Saved entries:
*** Block opens ***

(* ===== verification/AofOpen.v ===== *)
(** * Opening the append-only file by its path

    The rest of [Open] in [internal/aof/aof.go]: the checks of its arguments, the
    system calls up to the lock, and what is undone when recovery fails.  [Aof.Open]
    is the part on the locked file.  Opening never panics and leaves a well-formed
    store, whatever the file holds. *)

From S2P Require Import Prelude GoTime GoLib GoIO Resp RespLimits ListValue Store StoreSpec StoreProof.
From S2P Require Import StoreRefine Command CommandProof Executor Aof AofRewrite.

(** [os.Stat] finds the file, does not, or fails; the other calls fail or not. *)
Inductive statAnswer := StatFound | StatNotExist | StatError (e : goerr).

#[global] Instance statAnswer_eq_dec : EqDecision statAnswer.
Proof. solve_decision. Defined.

Record pathAnswers := mkPath {
  paPlatform : option goerr;
  paStat : statAnswer;
  paOpenFile : option goerr;
  paLock : option goerr;
}.

Inductive openFailure :=
  | FEmptyPath | FPolicy (policy : gostring) | FPlatform (e : goerr) | FStat (e : goerr)
  | FOpenFile (e : goerr) | FLock (e : goerr)
  | FRecovery (e : Aof.openErr) (unlock close : option goerr).

Module AofOpen.
Import StoreProof AofFile Aof AofRewrite.

Definition parsePolicy (policy : gostring) : option syncPolicy :=
  if bool_decide (policy = str "always") then Some SyncAlways
  else if bool_decide (policy = str "everysec") then Some SyncEverysec
  else if bool_decide (policy = str "no") then Some SyncNo
  else None.

Section open.
Context `{Unicode} `{Disk} {S : Type} `{StoreOps S}.

(** [closeOnError]: the lock is released and the file closed. *)
Definition closeOnError (e : openErr) (f : file) : openFailure * file :=
  let '(unlockErr, f) := syscall f in
  let '(closeErr, f) := syscall f in
  (FRecovery e unlockErr closeErr, f).

Definition OpenPath (a : pathAnswers) (path policy : gostring) (clk : clock) (f : file) (s : S)
    : option ((openFailure + Log) * (file * S)) :=
  let refuse e := Some (inl e, (f, s)) in
  if bool_decide (path = []) then refuse FEmptyPath
  else
    match parsePolicy policy with
    | None => refuse (FPolicy policy)
    | Some policy =>
        match paPlatform a, paStat a, paOpenFile a, paLock a with
        | Some e, _, _, _ => refuse (FPlatform e)
        | None, StatError e, _, _ => refuse (FStat e)
        | None, _, Some e, _ => refuse (FOpenFile e)
        | None, _, None, Some e => refuse (FLock e)
        | None, stat, None, None =>
            '(r, (f, s)) ← Open policy (bool_decide (stat = StatNotExist)) clk f s;
            Some (match r with
                  | inl e => let '(e, f) := closeOnError e f in (inl e, (f, s))
                  | inr l => (inr l, (f, s))
                  end)
        end
    end.
End open.

(** ** Safety *)
Section safety.
Context `{Unicode}.

Lemma execute_wf clk cmd (s : Store) : wf s -> exists v s', Cmd.execute clk cmd s = Some (v, s') /\ wf s'.
Proof.
  intros Hw. destruct (CommandProof.execute_sim rel clk cmd s (abs s) (conj Hw eq_refl)) as (v & s' & db & -> & _ & Hw' & _).
  by exists v, s'.
Qed.

Lemma replay_loop_wf fuel clk total d good (s : Store) :
  wf s -> (length (dreader d) < fuel)%nat ->
  exists r s', replay_loop fuel clk total d good s = Some (r, s') /\ wf s'.
Proof.
  revert clk d good s. induction fuel as [|fuel IH]; intros clk d good s Hw Hf; [lia|]. cbn [replay_loop].
  destruct (Resp.Decode d) as [[e|v] d'] eqn:Hd; [by do 2 eexists|].
  destruct (_ <=? _); [by do 2 eexists|]. destruct (Cmd.Parse v) as [e|cmd]; [by do 2 eexists|].
  destruct (negb _); [by do 2 eexists|].
  destruct (execute_wf (fork1 clk) cmd s Hw) as (r & s1 & -> & Hw1). cbn [mbind option_bind].
  apply IH; [done|]. apply RespLimits.Decode_progress in Hd. unfold len in Hd. lia.
Qed.

Lemma Open_wf `{Disk} policy created clk f (s : Store) :
  wf s -> exists r f' s', Open policy created clk f s = Some (r, (f', s')) /\ wf s'.
Proof.
  intros Hw. unfold Open, recover. destruct (Seek 0 f) as [[e|] f1]; cbn [mbind option_bind]; [by do 3 eexists|].
  destruct (readAll f1) as [[data failed] f2]. clear f1. rename f2 into f1. unfold replay.
  destruct (replay_loop_wf (Datatypes.S (length data)) clk (len data)
              (NewDecoderWithLimit data maxRecordBytes) 0 s Hw ltac:(cbn; lia)) as (r & s1 & -> & Hw1).
  cbn [mbind option_bind]. destruct r as [e|[good offset]]; cbn [mbind option_bind]; [by do 3 eexists|].
  destruct failed as [e|]; cbn [mbind option_bind]; [by do 3 eexists|].
  assert (Hrest : forall f, exists r f' s',
    match Seek (length (fData f)) f with
    | (Some e, f) => Some (inl (OFile e), (f, s1))
    | (None, f) =>
        let '(e, f) := if (created : bool) then attempt (fun f => f) f else (None, f) in
        match e with
        | Some e => Some (inl (OFile e), (f, s1))
        | None => Some (inr (mkLog (GoIO.NewWriter f) policy false false None None), (f, s1))
        end
    end = Some (r, (f', s')) /\ wf s').
  { intros f2. destruct (Seek _ f2) as [[e|] f3]; [by do 3 eexists|].
    destruct (if created then _ else _) as [[e|] f4]; by do 3 eexists. }
  destruct (offset =? good); cbn [mbind option_bind]; [apply Hrest|].
  destruct (Truncate _ f1) as [[e|] f2]; cbn [mbind option_bind fmap option_fmap option_map]; [by do 3 eexists|apply Hrest].
Qed.

Lemma OpenPath_wf `{Disk} a path policy clk f (s : Store) :
  wf s -> exists r f' s', OpenPath a path policy clk f s = Some (r, (f', s')) /\ wf s'.
Proof.
  intros Hw. unfold OpenPath. case_bool_decide; [by do 3 eexists|]. destruct (parsePolicy policy) as [p|]; [|by do 3 eexists].
  assert (Hrun : forall created, exists r f' s',
    ('(r, (f, s)) ← Open p created clk f s;
     Some (match r with
           | inl e => let '(e, f) := closeOnError e f in (inl e, (f, s))
           | inr l => (inr l, (f, s))
           end)) = Some (r, (f', s')) /\ wf s').
  { intros created. destruct (Open_wf p created clk f s Hw) as (r & f' & s' & -> & Hw'). cbn [mbind option_bind].
    destruct r as [e|l]; [destruct (closeOnError e f') as [? ?]|]; by do 3 eexists. }
  destruct (paPlatform a), (paStat a), (paOpenFile a), (paLock a); first [apply Hrun|by do 3 eexists].
Qed.
End safety.

End AofOpen.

*** Block closes ***

# What to produce
Transcribe each entry exactly as it appears.

# Solution
(* ===== verification/AofOpen.v ===== *)
(** * Opening the append-only file by its path

    The rest of [Open] in [internal/aof/aof.go]: the checks of its arguments, the
    system calls up to the lock, and what is undone when recovery fails.  [Aof.Open]
    is the part on the locked file.  Opening never panics and leaves a well-formed
    store, whatever the file holds. *)

From S2P Require Import Prelude GoTime GoLib GoIO Resp RespLimits ListValue Store StoreSpec StoreProof.
From S2P Require Import StoreRefine Command CommandProof Executor Aof AofRewrite.

(** [os.Stat] finds the file, does not, or fails; the other calls fail or not. *)
Inductive statAnswer := StatFound | StatNotExist | StatError (e : goerr).

#[global] Instance statAnswer_eq_dec : EqDecision statAnswer.
Proof. solve_decision. Defined.

Record pathAnswers := mkPath {
  paPlatform : option goerr;
  paStat : statAnswer;
  paOpenFile : option goerr;
  paLock : option goerr;
}.

Inductive openFailure :=
  | FEmptyPath | FPolicy (policy : gostring) | FPlatform (e : goerr) | FStat (e : goerr)
  | FOpenFile (e : goerr) | FLock (e : goerr)
  | FRecovery (e : Aof.openErr) (unlock close : option goerr).

Module AofOpen.
Import StoreProof AofFile Aof AofRewrite.

Definition parsePolicy (policy : gostring) : option syncPolicy :=
  if bool_decide (policy = str "always") then Some SyncAlways
  else if bool_decide (policy = str "everysec") then Some SyncEverysec
  else if bool_decide (policy = str "no") then Some SyncNo
  else None.

Section open.
Context `{Unicode} `{Disk} {S : Type} `{StoreOps S}.

(** [closeOnError]: the lock is released and the file closed. *)
Definition closeOnError (e : openErr) (f : file) : openFailure * file :=
  let '(unlockErr, f) := syscall f in
  let '(closeErr, f) := syscall f in
  (FRecovery e unlockErr closeErr, f).

Definition OpenPath (a : pathAnswers) (path policy : gostring) (clk : clock) (f : file) (s : S)
    : option ((openFailure + Log) * (file * S)) :=
  let refuse e := Some (inl e, (f, s)) in
  if bool_decide (path = []) then refuse FEmptyPath
  else
    match parsePolicy policy with
    | None => refuse (FPolicy policy)
    | Some policy =>
        match paPlatform a, paStat a, paOpenFile a, paLock a with
        | Some e, _, _, _ => refuse (FPlatform e)
        | None, StatError e, _, _ => refuse (FStat e)
        | None, _, Some e, _ => refuse (FOpenFile e)
        | None, _, None, Some e => refuse (FLock e)
        | None, stat, None, None =>
            '(r, (f, s)) ← Open policy (bool_decide (stat = StatNotExist)) clk f s;
            Some (match r with
                  | inl e => let '(e, f) := closeOnError e f in (inl e, (f, s))
                  | inr l => (inr l, (f, s))
                  end)
        end
    end.
End open.

(** ** Safety *)
Section safety.
Context `{Unicode}.

Lemma execute_wf clk cmd (s : Store) : wf s -> exists v s', Cmd.execute clk cmd s = Some (v, s') /\ wf s'.
Proof.
  intros Hw. destruct (CommandProof.execute_sim rel clk cmd s (abs s) (conj Hw eq_refl)) as (v & s' & db & -> & _ & Hw' & _).
  by exists v, s'.
Qed.

Lemma replay_loop_wf fuel clk total d good (s : Store) :
  wf s -> (length (dreader d) < fuel)%nat ->
  exists r s', replay_loop fuel clk total d good s = Some (r, s') /\ wf s'.
Proof.
  revert clk d good s. induction fuel as [|fuel IH]; intros clk d good s Hw Hf; [lia|]. cbn [replay_loop].
  destruct (Resp.Decode d) as [[e|v] d'] eqn:Hd; [by do 2 eexists|].
  destruct (_ <=? _); [by do 2 eexists|]. destruct (Cmd.Parse v) as [e|cmd]; [by do 2 eexists|].
  destruct (negb _); [by do 2 eexists|].
  destruct (execute_wf (fork1 clk) cmd s Hw) as (r & s1 & -> & Hw1). cbn [mbind option_bind].
  apply IH; [done|]. apply RespLimits.Decode_progress in Hd. unfold len in Hd. lia.
Qed.

Lemma Open_wf `{Disk} policy created clk f (s : Store) :
  wf s -> exists r f' s', Open policy created clk f s = Some (r, (f', s')) /\ wf s'.
Proof.
  intros Hw. unfold Open, recover. destruct (Seek 0 f) as [[e|] f1]; cbn [mbind option_bind]; [by do 3 eexists|].
  destruct (readAll f1) as [[data failed] f2]. clear f1. rename f2 into f1. unfold replay.
  destruct (replay_loop_wf (Datatypes.S (length data)) clk (len data)
              (NewDecoderWithLimit data maxRecordBytes) 0 s Hw ltac:(cbn; lia)) as (r & s1 & -> & Hw1).
  cbn [mbind option_bind]. destruct r as [e|[good offset]]; cbn [mbind option_bind]; [by do 3 eexists|].
  destruct failed as [e|]; cbn [mbind option_bind]; [by do 3 eexists|].
  assert (Hrest : forall f, exists r f' s',
    match Seek (length (fData f)) f with
    | (Some e, f) => Some (inl (OFile e), (f, s1))
    | (None, f) =>
        let '(e, f) := if (created : bool) then attempt (fun f => f) f else (None, f) in
        match e with
        | Some e => Some (inl (OFile e), (f, s1))
        | None => Some (inr (mkLog (GoIO.NewWriter f) policy false false None None), (f, s1))
        end
    end = Some (r, (f', s')) /\ wf s').
  { intros f2. destruct (Seek _ f2) as [[e|] f3]; [by do 3 eexists|].
    destruct (if created then _ else _) as [[e|] f4]; by do 3 eexists. }
  destruct (offset =? good); cbn [mbind option_bind]; [apply Hrest|].
  destruct (Truncate _ f1) as [[e|] f2]; cbn [mbind option_bind fmap option_fmap option_map]; [by do 3 eexists|apply Hrest].
Qed.

Lemma OpenPath_wf `{Disk} a path policy clk f (s : Store) :
  wf s -> exists r f' s', OpenPath a path policy clk f s = Some (r, (f', s')) /\ wf s'.
Proof.
  intros Hw. unfold OpenPath. case_bool_decide; [by do 3 eexists|]. destruct (parsePolicy policy) as [p|]; [|by do 3 eexists].
  assert (Hrun : forall created, exists r f' s',
    ('(r, (f, s)) ← Open p created clk f s;
     Some (match r with
           | inl e => let '(e, f) := closeOnError e f in (inl e, (f, s))
           | inr l => (inr l, (f, s))
           end)) = Some (r, (f', s')) /\ wf s').
  { intros created. destruct (Open_wf p created clk f s Hw) as (r & f' & s' & -> & Hw'). cbn [mbind option_bind].
    destruct r as [e|l]; [destruct (closeOnError e f') as [? ?]|]; by do 3 eexists. }
  destruct (paPlatform a), (paStat a), (paOpenFile a), (paLock a); first [apply Hrun|by do 3 eexists].
Qed.
End safety.

End AofOpen.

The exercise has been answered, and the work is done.